The trade group’s latest report, a follow-up to the June release, illustrates that only 36% of every dollar that goes into a demand-side platform (DSP) actually reaches the end consumer. The remaining amount is lost in what is referred to as a "cost waterfall." Ad-tech transaction costs consume 29% of that spending, while 35% is wasted on unmeasurable or low-value environments such as made for advertising (MFA) sites.
According to the ANA's comprehensive findings, marketers could potentially save $22 billion in efficiency gains by implementing more hygienic programmatic strategies. This amount represents a quarter of the estimated $88 billion value of the open web market.
Article Insight:
The ANA recently released an "enhanced" report on programmatic advertising, spanning 120 pages.

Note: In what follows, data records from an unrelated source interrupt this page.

(** * aklog-kafs: key derivation and payload encoding

    A shallow embedding of [src/aklog-kafs.c]: the Triple-DES parity
    stripper and unweaver, the rxkad key derivation function, the enctype
    dispatch of [derive_key] and the payload built by [main].

    Buffers are lists of byte values ([Z] in 0..255) addressed by offsets,
    so that a call whose output pointer aliases its input pointer is
    modelled as the code performs it: one store, two cursors. *)

From Stdlib Require Import ZArith List Lia Bool String.
From stdpp Require Import base option list.
From Equations Require Import Equations.
Import ListNotations.

Local Open Scope nat_scope.

(** ** Bytes and buffers *)

(** Conversion of an [int] value to [unsigned char]. *)
Definition u8 (v : Z) : Z := Z.land v 0xff.

(** [p[i]] read from a buffer; [None] is a read outside the object. *)
Definition load (m : list Z) (p : nat) : option Z := m !! p.

(** [p[i] = v] on an [unsigned char] buffer; [None] is a write outside the
    object. *)
Definition store (m : list Z) (p : nat) (v : Z) : option (list Z) :=
  if decide (p < length m) then Some (<[p := u8 v]> m) else None.

(** ** des3_strip_parity_bits *)

(** The body of [for (i = 0; i < 7; i++)], with [n] iterations left.
    [random] and [key] are offsets into the same store [m]. *)
Fixpoint strip_loop (n i : nat) (lsbs : Z) (random key : nat) (m : list Z)
  : option (list Z) :=
  match n with
  | O => Some m
  | S n' =>
      ki ← load m (key + i);
      m' ← store m (random + i) (Z.lor (Z.land ki 0xfe) (Z.land lsbs 0x1));
      strip_loop n' (S i) (u8 (Z.shiftr lsbs 1)) random key m'
  end.

Definition des3_strip_parity_bits (random key : nat) (m : list Z)
  : option (list Z) :=
  k7 ← load m (key + 7);
  strip_loop 7 0 (u8 (Z.shiftr k7 1)) random key m.

(** ** des3_key_to_random *)

(** The [while (len > 8)] loop; the result is the store and [new_len]. *)
Equations? des3_key_to_random_loop (random key len new_len : nat) (m : list Z)
  : option (list Z * nat) by wf len lt :=
  des3_key_to_random_loop random key len new_len m with decide (8 < len) => {
    | left _ with des3_strip_parity_bits random key m => {
        | Some m' :=
            des3_key_to_random_loop (random + 7) (key + 8) (len - 8)
                                    (new_len + 7) m';
        | None := None };
    | right _ := Some (m, new_len) }.
Proof. lia. Qed.

Definition des3_key_to_random (random key len : nat) (m : list Z)
  : option (list Z * nat) :=
  des3_key_to_random_loop random key len 0 m.

(** Number of times the body of [while (len > 8)] runs. *)
Definition des3_blocks (len : nat) : nat := (len - 1) / 8.

(** ** Program outcomes *)

(** The [exit(1)] sites of [derive_key] and [key_derivation_function], each
    with the value its message prints. *)
Inductive fatal : Type :=
| DES3_not_multiple_of_8      (* "3DES session key not multiple of 8 octets." *)
| DES_not_8_octets            (* "DES session key not 8 octets." *)
| Deprecated_enctype (e : Z)  (* "Ticket contains deprecated enc type (%d)" *)
| Unsupported_enctype (e : Z) (* "Ticket contains unsupported enc type (%d)" *)
| Short_key_block (len : nat) (* "Ticket contains short key block (%u)" *)
| HMAC_error                  (* crypto_error("HMAC") *)
| HMAC_short_result           (* "HMAC returned short result" *)
| No_strong_DES_key.          (* "Unable to derive strong DES key" *)

(** A call either returns, leaves the process through [exit(status)], or
    touches memory outside an object ([Undefined]). *)
Inductive outcome (A : Type) : Type :=
| Return (a : A)
| Exit (status : Z) (why : fatal)
| Undefined.
Arguments Return {A} a.
Arguments Exit {A} status why.
Arguments Undefined {A}.

(** Sequencing: the first call that does not return ends the run. *)
#[global] Instance outcome_bind : MBind outcome := fun A B f x =>
  match x with
  | Return a => f a
  | Exit status why => Exit status why
  | Undefined => Undefined
  end.

(** An access that must stay inside its object. *)
Definition in_bounds {A} (x : option A) : outcome A :=
  match x with Some a => Return a | None => Undefined end.

(** [n] bytes read from the start of [src], as [memcpy] and [HMAC] read
    them. *)
Definition read_bytes (src : list Z) (n : nat) : option (list Z) :=
  if decide (n <= length src) then Some (take n src) else None.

The report highlights ongoing transparency issues and introduces updated statistics on wasted resources within the channel, as well as the potential benefits of industry-wide improvements. Brand marketers are also provided with more detailed guidance on utilizing inclusion lists, optimizing supply-side partners, and engaging in private programmatic marketplace deals.
The ANA has made progress in its efforts against MFA sites, which use sensationalism and clickbait to generate traffic and earn advertising revenue. Surveys conducted in September and October revealed that 21% of marketers currently monitor MFA activity in their programmatic campaigns, with 33% planning to do so in the future. Additionally, agencies have increased their focus in this area, as seen with WPP’s GroupM media investment arm partnering with Jounce Media to provide increased protection against MFAs. Despite these efforts, MFA ad supply accounted for nearly 30% of all web auctions around the middle of the year, up from just 5% in 2020, as reported by the ANA. On average, advertisers in the research allocated about 15% of their programmatic budget to MFAs, and some directed up to 42% of their budget to junk domains.

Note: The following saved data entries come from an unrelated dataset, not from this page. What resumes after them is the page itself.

Lemma forEach_record_return_stage os : forall results s,
  string_errors os ->
  forEach record_return_stage os results s =
  (inr (mkResults (successful results ++
                     map (fun o => address (wallet o)) (filter success os))
                  (failed results ++ map failed_returning (filter unsuccessful os))
                  (created results)), s).
Proof.
  induction os as [| o os IH]; intros [succ fl cr] s Hos; simpl.
  - now rewrite !app_nil_r.
  - inversion Hos as [| ? ? Ho Hos']; subst.
    unfold bind at 1, record_return_stage, unsuccessful.
    destruct (success o) eqn:Hs; simpl.
    + unfold ret at 1. rewrite IH by assumption. simpl. now rewrite <- app_assoc.
    + destruct Ho as (msg & Hmsg); [reflexivity |].
      rewrite Hmsg. unfold bind, lift, ret; simpl.
      rewrite IH by assumption. simpl.
      unfold failed_returning at 2. now rewrite <- app_assoc.
Qed.

(** ** One turn of the batch loop *)

Lemma outcomes_string_errors t ws os :
  Forall2 (fun w o => outcome_of w t o) ws os -> string_errors os.
Proof.
  intros H. apply Forall2_outcome_errors in H.
  revert H. apply Forall_impl. now intros o (_ & He).
Qed.
(** A gross return and a fee that [validateInputs] accepts and whose factors
    multiply to more than the largest double: 1 invested, nothing added. *)
Definition overflowParams : Params float :=
  mkParams 1%float 0%float (-1e308)%float 1e308%float 0%float 1%float.

(** The same with nothing invested. *)
Definition overflowNothingParams : Params float :=
  mkParams 0%float 0%float (-1e308)%float 1e308%float 0%float 1%float.

(** The inputs of three of the program's quick tests. *)
Definition thirtyYearsParams : Params float :=
  mkParams 1000%float 50%float 5%float 0.5%float 2%float 30%float.

Definition noContributionParams : Params float :=
  mkParams 5000%float 0%float 6%float 0.5%float 1.5%float 10%float.

Definition highInflationParams : Params float :=
  mkParams 1000%float 200%float 5%float 0.5%float 15%float 5%float.

(** What a run reports: months, number of entries, contributed total. *)
Definition monthsAndTotal (pow : float -> float -> float) (fuel : nat) (p : Params float)
    : option (float * nat * float) :=
  option_map
    (fun res => (totalMonths (summary res), length (series res),
                 totalContributions (summary res)))
    (generateMonthlySeries (JS := B64.binary64 pow) fuel p).


(** 1000 to start with, 100 a month, 5 % gross, 2 % inflation, one year. *)
Definition inflationParams : Params float :=
  mkParams 1000%float 100%float 5%float 0%float 2%float 1%float.

(** Total loss with 100 a month, and an inflation too small to move
    [1 + annualInflation/100] off 1. *)
Definition tinyInflationParams : Params float :=
  mkParams 0%float 100%float (-100)%float 0%float 1e-20%float 1%float.

(** Total loss with the smallest positive double a month, 2 % inflation. *)
Definition tinyValueParams : Params float :=
  mkParams 0%float 0x1p-1074%float (-100)%float 0%float 2%float 1%float.

(** A monthly rate of -1/2 (net annual factor 2^-12) on a capital of
    5 * 2^-1065, nothing added: the balance is halved twelve times. *)
Definition underflowParams : Params float :=
  mkParams 0x1.4p-1063%float 0%float (-99.9755859375)%float 0%float 0%float 1%float.

(** A duration of minus one year, which [validateInputs] rejects. *)
Definition negativeYearsParams : Params float :=
  mkParams 0%float 1%float 0%float 0%float 0%float (-1)%float.

(** Rewrites one call of [pow] with a hypothesis [H : pow a b = v], up to
    evaluation of the arguments. *)
Ltac use_pow pow H :=
  match type of H with
  | pow ?a ?b = _ =>
      match goal with
      | |- context [pow ?a' ?b'] => change (pow a' b') with (pow a b); rewrite H
      end
  end.

(** Rewrites one call of [pow] whose value ECMAScript fixes to [v]. *)
Ltac es_pow pow Hes v :=
  match goal with
  | |- context [pow ?b ?e] => rewrite (Hes b e v eq_refl)
  end.

(** ** The UI layer *)

Module UI.
Import B64.
Local Open Scope string_scope.
Local Open Scope float_scope.

(** *** Built-ins the handlers use *)

(** [Math.ceil]: the least whole number not below [x]; -0 for a negative
    number above -1. *)
Definition Math_ceil (x : float) : float :=
  match Prim2SF x with
  | S754_finite s m e =>
      if (0 <=? e)%Z then x
      else
        let d := (2 ^ (- e))%Z in
        if s then
          let q := (Z.pos m / d)%Z in
          if (q =? 0)%Z then (-0) else float_of_Z (- q)
        else float_of_Z (- (- Z.pos m / d))
  | _ => x
  end.

Definition is_negative_zero (x : float) : bool :=
  match Prim2SF x with
  | S754_zero true => true
  | _ => false
  end.

(** [Math.max] and [Math.min] of two numbers: NaN if either is, and +0 is
    above -0. *)
Definition Math_max (a b : float) : float :=
  if is_nan a || is_nan b then nan
  else if a <? b then b
  else if b <? a then a
  else if is_negative_zero a then b else a.

Definition Math_min (a b : float) : float :=
  if is_nan a || is_nan b then nan
  else if a <? b then a
  else if b <? a then b
  else if is_negative_zero b then b else a.

(** ECMAScript's ToIntegerOrInfinity, which [Array.prototype.slice] applies
    to its arguments. *)
Inductive IntegerOrInfinity : Type :=
  | Integer (z : Z)
  | PlusInfinity
  | MinusInfinity.

Definition ToIntegerOrInfinity (x : float) : IntegerOrInfinity :=
  match Prim2SF x with
  | S754_nan | S754_zero _ => Integer 0
  | S754_infinity s => if s then MinusInfinity else PlusInfinity
  | S754_finite s m e =>
      let v := if (0 <=? e)%Z then (Z.pos m * 2 ^ e)%Z else (Z.pos m / 2 ^ (- e))%Z in
      Integer (if s then (- v)%Z else v)
  end.

(** The index [slice] derives from an argument, for an array of [len]
    elements. *)
Definition relativeIndex (len : Z) (i : IntegerOrInfinity) : Z :=
  match i with
  | MinusInfinity => 0
  | PlusInfinity => len
  | Integer z => if (z <? 0)%Z then Z.max (len + z) 0 else Z.min z len
  end.

(** [array.slice(start, end)]. *)
Definition slice {A : Type} (array : list A) (start end_ : float) : list A :=
  let len := Z.of_nat (length array) in
  let k := relativeIndex len (ToIntegerOrInfinity start) in
  let final := relativeIndex len (ToIntegerOrInfinity end_) in
  firstn (Z.to_nat (Z.max (final - k) 0)) (skipn (Z.to_nat k) array).

(** [array.length], a number. *)
Definition length_of {A : Type} (array : list A) : float :=
  float_of_Z (Z.of_nat (length array)).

The ANA has also emphasized the need for marketers to streamline their programmatic spending by working with fewer partners and reducing the number of websites used for ad placements. This is due in part to a lack of industry knowledge, with only 46% of marketers tracking the number of websites used for programmatic campaigns.
According to the ANA, the average campaign currently runs on 44,000 websites, resulting in diminishing returns. The report suggests that working with 75-100 reputable sellers that reach quality websites would achieve better outcomes and reduce fraudulent or non-viewable traffic. The ANA's previous report had suggested that a few hundred websites would be sufficient.
ANA leadership emphasized that marketers should be more proactive in managing and understanding the data used in programmatic advertising.
"Marketers need to improve their data management skills," stated ANA President and CEO Bob Liodice. "It is crucial for them to also enhance their ability to secure log-level data, which is crucial for effective decision-making and driving growth through programmatic activities."
The ANA partnered with 21 marketers across different industries to reveal these findings. Participants included Mondelez International, Molson Coors, Walgreens, State Farm, Shell, and Nissan. The project also involved collaboration with Lemonade Projects, TAG TrustNet, Reed Smith, Kroll, and various ad-tech and supply chain companies.